►

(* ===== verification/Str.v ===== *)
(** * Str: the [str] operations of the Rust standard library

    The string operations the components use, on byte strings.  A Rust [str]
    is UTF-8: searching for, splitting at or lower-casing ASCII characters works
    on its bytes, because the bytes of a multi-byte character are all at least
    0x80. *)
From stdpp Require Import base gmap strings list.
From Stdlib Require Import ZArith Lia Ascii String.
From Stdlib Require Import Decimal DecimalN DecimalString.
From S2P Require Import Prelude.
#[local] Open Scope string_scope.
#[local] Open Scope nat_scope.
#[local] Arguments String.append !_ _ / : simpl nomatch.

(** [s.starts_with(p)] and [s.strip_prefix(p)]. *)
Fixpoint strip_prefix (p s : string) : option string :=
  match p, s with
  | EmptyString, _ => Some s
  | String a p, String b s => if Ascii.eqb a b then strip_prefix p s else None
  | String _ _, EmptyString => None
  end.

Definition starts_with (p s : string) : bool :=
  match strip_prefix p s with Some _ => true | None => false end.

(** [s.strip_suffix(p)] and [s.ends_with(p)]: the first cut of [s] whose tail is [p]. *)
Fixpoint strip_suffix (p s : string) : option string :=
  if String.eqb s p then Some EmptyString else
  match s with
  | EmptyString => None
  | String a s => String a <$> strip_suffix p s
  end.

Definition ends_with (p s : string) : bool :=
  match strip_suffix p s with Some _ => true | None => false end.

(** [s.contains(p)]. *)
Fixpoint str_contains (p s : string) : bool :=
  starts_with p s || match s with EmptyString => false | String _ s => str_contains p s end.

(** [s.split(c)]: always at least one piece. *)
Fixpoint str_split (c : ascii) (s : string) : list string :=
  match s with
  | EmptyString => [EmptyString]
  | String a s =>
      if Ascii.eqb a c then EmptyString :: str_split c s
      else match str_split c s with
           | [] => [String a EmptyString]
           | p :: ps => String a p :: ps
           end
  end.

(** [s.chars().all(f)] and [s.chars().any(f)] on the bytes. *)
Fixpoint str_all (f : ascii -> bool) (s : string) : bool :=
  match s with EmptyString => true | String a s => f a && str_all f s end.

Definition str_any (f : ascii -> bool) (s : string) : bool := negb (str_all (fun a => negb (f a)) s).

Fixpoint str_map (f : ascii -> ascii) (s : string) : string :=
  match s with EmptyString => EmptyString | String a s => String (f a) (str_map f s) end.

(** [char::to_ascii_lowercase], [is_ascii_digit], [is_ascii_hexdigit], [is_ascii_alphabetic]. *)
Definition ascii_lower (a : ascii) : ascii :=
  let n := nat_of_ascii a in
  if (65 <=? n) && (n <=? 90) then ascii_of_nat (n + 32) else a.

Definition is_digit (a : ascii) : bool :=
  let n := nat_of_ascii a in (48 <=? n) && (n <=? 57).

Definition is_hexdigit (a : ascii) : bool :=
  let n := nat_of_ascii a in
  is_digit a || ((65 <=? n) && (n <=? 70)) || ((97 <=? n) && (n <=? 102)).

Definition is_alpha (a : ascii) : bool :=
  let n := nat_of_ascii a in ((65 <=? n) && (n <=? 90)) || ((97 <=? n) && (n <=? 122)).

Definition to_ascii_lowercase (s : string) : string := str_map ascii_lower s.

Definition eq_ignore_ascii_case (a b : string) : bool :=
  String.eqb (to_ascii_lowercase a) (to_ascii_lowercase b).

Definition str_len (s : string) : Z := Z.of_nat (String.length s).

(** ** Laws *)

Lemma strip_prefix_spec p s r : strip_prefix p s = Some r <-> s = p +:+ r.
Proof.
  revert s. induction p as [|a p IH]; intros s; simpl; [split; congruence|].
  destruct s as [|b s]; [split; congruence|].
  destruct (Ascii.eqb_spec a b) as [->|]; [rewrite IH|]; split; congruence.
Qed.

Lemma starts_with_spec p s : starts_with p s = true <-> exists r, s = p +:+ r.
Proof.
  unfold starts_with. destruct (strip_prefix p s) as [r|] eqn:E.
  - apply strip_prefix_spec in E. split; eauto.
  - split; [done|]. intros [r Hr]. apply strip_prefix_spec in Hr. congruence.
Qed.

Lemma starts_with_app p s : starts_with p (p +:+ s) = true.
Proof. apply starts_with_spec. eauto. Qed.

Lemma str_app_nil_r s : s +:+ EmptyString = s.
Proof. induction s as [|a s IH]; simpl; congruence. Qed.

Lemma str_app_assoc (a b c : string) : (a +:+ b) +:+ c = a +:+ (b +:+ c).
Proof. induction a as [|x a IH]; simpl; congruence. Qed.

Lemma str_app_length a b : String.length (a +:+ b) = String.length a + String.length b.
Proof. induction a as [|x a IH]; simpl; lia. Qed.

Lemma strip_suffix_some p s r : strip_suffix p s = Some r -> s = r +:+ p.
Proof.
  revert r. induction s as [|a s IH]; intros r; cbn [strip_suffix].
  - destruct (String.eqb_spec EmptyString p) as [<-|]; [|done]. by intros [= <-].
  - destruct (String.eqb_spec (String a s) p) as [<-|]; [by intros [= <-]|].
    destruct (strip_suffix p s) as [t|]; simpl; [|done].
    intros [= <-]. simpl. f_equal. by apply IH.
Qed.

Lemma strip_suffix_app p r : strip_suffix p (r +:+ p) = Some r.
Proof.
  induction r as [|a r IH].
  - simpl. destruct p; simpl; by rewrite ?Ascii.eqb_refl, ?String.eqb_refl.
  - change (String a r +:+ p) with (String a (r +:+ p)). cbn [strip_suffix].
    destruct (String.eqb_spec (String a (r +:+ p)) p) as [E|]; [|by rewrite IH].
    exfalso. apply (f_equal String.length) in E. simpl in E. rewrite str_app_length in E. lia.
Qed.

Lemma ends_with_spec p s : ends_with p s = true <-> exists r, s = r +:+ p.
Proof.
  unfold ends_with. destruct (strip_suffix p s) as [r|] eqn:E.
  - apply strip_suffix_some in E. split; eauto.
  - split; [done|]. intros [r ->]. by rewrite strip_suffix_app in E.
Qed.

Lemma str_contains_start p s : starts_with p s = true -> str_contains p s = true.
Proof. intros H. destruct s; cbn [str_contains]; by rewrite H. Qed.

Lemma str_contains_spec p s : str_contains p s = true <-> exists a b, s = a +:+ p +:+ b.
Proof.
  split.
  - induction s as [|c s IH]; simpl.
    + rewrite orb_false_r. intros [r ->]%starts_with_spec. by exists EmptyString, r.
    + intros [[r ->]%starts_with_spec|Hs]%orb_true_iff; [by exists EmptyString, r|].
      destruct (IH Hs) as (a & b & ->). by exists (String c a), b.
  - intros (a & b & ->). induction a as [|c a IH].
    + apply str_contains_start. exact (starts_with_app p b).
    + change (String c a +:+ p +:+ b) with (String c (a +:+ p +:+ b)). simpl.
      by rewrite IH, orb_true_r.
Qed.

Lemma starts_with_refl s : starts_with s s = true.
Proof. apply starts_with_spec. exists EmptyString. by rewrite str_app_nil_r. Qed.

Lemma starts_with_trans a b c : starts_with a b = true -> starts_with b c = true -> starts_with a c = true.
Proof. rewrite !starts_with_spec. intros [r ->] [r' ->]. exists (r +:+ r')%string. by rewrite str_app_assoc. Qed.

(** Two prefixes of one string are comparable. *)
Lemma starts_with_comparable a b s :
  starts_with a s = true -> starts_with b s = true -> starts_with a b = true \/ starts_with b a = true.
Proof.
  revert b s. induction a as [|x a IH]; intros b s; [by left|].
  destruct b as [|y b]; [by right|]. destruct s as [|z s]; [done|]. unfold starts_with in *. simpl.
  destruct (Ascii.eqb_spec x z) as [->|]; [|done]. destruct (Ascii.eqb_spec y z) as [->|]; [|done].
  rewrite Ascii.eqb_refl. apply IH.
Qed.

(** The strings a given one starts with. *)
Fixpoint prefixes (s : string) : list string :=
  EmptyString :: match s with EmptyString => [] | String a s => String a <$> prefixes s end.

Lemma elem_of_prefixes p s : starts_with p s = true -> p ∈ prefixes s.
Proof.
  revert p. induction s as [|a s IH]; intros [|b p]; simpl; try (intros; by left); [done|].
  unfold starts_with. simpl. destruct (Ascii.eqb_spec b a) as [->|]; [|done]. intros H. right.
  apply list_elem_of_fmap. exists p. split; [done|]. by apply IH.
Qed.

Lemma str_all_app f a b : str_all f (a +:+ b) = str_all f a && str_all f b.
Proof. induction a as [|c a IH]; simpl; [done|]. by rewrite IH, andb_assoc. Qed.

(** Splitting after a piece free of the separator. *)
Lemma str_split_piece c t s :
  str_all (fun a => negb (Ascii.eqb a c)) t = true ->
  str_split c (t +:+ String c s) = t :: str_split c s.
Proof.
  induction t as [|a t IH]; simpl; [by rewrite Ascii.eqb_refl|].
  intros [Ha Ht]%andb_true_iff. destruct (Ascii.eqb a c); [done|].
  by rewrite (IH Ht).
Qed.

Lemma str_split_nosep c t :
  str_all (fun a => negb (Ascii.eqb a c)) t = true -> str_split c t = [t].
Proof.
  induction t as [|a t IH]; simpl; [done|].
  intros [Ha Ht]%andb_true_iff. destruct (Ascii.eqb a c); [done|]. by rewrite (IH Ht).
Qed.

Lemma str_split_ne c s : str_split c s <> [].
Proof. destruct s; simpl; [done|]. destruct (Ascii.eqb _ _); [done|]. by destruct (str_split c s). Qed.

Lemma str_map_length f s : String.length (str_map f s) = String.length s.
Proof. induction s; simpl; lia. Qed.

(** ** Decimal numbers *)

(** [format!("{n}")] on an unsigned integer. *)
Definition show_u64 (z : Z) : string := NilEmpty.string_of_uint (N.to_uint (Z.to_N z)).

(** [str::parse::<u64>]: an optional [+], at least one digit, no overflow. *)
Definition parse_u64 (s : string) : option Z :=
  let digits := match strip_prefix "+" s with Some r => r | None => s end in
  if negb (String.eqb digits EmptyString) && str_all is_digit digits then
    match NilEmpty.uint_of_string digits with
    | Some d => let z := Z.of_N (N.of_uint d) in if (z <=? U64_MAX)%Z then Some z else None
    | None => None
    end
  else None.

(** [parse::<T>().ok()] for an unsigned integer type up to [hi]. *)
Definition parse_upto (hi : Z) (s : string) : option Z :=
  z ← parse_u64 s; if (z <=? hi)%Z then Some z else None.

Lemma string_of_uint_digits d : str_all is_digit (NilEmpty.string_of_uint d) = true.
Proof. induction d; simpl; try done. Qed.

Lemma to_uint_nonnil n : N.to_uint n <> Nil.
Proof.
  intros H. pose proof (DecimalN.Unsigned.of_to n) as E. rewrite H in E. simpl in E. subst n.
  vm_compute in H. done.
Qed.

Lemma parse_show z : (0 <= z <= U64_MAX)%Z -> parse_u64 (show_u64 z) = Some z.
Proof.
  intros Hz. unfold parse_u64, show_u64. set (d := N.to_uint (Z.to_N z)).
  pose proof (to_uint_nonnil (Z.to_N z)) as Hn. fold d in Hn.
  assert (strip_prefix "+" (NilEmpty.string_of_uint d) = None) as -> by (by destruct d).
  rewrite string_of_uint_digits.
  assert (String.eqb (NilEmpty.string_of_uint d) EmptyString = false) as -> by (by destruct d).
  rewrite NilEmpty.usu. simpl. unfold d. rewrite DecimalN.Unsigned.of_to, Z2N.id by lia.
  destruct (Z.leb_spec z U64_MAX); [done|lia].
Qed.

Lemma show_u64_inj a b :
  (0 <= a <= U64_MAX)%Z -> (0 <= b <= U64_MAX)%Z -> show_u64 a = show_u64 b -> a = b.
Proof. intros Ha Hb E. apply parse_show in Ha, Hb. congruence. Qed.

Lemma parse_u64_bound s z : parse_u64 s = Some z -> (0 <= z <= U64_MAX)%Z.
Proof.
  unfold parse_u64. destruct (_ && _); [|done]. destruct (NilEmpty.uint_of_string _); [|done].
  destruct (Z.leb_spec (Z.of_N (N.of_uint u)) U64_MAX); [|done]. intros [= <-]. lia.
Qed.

◄
►

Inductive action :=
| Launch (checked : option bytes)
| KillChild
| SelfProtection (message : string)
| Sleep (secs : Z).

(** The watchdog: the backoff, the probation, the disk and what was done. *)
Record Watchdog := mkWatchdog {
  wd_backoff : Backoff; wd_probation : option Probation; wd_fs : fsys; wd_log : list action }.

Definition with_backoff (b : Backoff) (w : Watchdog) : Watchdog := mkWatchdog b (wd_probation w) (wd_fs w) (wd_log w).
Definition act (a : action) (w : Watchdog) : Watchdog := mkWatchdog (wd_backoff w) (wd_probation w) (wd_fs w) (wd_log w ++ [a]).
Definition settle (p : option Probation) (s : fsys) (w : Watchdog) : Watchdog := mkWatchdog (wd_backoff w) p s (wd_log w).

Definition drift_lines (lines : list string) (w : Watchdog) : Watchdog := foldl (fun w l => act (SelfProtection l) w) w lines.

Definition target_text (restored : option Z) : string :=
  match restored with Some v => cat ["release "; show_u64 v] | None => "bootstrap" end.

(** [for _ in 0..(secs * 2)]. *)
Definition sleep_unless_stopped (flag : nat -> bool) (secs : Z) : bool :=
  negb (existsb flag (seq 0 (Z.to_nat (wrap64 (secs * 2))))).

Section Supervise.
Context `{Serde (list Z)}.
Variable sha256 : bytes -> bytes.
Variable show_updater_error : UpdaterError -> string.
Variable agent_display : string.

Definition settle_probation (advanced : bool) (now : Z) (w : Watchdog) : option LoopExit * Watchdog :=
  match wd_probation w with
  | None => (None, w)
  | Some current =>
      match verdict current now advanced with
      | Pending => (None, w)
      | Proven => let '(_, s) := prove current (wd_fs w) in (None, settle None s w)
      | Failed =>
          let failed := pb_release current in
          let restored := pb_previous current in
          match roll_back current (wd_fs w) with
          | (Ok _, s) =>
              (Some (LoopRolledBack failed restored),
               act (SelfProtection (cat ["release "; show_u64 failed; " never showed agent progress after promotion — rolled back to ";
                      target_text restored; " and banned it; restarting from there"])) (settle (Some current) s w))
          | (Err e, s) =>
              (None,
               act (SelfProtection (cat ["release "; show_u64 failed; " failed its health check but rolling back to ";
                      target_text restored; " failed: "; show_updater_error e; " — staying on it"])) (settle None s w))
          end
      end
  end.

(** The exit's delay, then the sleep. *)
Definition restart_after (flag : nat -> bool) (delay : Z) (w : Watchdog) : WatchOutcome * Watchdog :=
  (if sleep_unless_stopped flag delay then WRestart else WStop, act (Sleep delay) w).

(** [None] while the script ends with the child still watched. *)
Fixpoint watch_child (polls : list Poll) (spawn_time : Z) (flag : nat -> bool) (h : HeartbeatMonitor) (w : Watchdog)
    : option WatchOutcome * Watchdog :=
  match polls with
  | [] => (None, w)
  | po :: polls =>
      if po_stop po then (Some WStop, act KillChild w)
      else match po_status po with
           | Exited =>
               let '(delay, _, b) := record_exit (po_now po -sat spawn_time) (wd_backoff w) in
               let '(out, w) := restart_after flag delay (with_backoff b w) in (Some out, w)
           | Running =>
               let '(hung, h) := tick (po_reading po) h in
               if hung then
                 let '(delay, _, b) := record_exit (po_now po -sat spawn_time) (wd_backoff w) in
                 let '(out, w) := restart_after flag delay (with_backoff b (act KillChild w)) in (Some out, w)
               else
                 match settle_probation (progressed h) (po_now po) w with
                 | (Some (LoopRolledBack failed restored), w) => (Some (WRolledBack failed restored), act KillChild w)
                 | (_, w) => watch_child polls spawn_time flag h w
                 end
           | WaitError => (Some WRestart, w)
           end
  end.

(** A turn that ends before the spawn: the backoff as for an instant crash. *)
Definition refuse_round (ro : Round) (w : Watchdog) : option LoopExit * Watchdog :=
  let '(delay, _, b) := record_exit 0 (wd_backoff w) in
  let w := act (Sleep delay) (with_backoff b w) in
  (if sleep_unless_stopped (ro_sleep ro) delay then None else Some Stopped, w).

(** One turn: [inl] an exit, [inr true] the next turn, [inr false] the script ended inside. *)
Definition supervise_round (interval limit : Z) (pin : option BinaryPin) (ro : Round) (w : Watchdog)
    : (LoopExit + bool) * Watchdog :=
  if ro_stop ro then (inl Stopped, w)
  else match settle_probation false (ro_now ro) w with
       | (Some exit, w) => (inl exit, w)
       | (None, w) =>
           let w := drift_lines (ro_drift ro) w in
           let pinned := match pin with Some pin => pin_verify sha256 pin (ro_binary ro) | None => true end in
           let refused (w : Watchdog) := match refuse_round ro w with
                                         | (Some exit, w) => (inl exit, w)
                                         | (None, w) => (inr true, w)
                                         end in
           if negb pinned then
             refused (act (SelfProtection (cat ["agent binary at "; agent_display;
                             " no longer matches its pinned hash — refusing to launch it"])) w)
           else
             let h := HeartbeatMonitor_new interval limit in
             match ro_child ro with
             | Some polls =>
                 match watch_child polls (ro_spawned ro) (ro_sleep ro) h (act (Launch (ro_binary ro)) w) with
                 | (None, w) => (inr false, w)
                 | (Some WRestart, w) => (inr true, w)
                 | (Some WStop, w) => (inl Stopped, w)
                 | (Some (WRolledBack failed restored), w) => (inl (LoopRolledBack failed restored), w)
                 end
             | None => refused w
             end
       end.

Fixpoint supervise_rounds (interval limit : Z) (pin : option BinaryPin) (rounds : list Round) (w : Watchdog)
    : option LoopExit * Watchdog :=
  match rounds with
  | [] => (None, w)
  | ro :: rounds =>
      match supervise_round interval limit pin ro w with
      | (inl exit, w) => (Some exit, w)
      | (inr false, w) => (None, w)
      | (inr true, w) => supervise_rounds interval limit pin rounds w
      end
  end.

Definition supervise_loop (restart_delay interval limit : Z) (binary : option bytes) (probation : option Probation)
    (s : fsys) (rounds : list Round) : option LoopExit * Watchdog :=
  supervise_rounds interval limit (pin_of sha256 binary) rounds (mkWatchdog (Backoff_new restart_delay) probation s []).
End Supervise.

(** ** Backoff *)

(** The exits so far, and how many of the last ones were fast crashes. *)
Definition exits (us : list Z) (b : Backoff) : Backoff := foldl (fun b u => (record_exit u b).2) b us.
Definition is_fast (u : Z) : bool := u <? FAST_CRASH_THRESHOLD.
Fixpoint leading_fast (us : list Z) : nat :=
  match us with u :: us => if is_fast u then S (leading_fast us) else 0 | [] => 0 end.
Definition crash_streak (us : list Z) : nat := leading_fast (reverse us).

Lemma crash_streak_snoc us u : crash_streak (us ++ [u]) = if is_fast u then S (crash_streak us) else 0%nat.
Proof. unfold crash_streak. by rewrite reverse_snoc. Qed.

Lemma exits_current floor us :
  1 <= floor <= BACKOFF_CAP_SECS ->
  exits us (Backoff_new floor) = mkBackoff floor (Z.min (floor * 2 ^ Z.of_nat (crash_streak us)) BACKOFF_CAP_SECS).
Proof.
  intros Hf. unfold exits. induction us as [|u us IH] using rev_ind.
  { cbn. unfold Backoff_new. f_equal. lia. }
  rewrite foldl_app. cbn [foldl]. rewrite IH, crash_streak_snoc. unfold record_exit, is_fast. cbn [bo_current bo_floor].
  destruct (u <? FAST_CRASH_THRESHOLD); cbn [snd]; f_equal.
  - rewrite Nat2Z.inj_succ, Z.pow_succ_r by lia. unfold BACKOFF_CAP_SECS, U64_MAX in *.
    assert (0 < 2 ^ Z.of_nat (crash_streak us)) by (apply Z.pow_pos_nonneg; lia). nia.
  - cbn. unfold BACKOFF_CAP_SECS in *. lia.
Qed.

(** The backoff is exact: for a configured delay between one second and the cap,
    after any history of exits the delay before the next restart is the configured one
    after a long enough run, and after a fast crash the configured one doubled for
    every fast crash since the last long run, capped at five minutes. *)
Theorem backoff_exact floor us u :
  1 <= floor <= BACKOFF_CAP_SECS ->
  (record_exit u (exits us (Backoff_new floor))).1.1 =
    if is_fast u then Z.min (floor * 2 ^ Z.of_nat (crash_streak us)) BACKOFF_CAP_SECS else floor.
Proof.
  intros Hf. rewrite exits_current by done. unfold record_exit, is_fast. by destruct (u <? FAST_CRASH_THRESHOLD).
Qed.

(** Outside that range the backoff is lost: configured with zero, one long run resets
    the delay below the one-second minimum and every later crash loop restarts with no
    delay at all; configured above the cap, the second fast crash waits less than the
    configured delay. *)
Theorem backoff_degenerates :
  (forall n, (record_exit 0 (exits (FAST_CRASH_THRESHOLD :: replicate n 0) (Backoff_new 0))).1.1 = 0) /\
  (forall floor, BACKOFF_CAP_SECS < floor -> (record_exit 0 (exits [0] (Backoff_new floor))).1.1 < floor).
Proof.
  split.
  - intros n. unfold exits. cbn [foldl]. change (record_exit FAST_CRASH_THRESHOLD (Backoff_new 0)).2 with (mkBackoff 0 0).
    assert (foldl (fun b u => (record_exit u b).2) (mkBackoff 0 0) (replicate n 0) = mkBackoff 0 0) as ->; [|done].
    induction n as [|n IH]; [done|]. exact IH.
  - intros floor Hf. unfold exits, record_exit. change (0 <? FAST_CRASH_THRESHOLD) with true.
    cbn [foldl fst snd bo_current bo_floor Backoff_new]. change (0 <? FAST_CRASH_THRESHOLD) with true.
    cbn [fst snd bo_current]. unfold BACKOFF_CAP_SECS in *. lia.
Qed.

◄

What is expected: What is needed is the number of lines in the entries that contain the word "left", written alone.

Response area: 2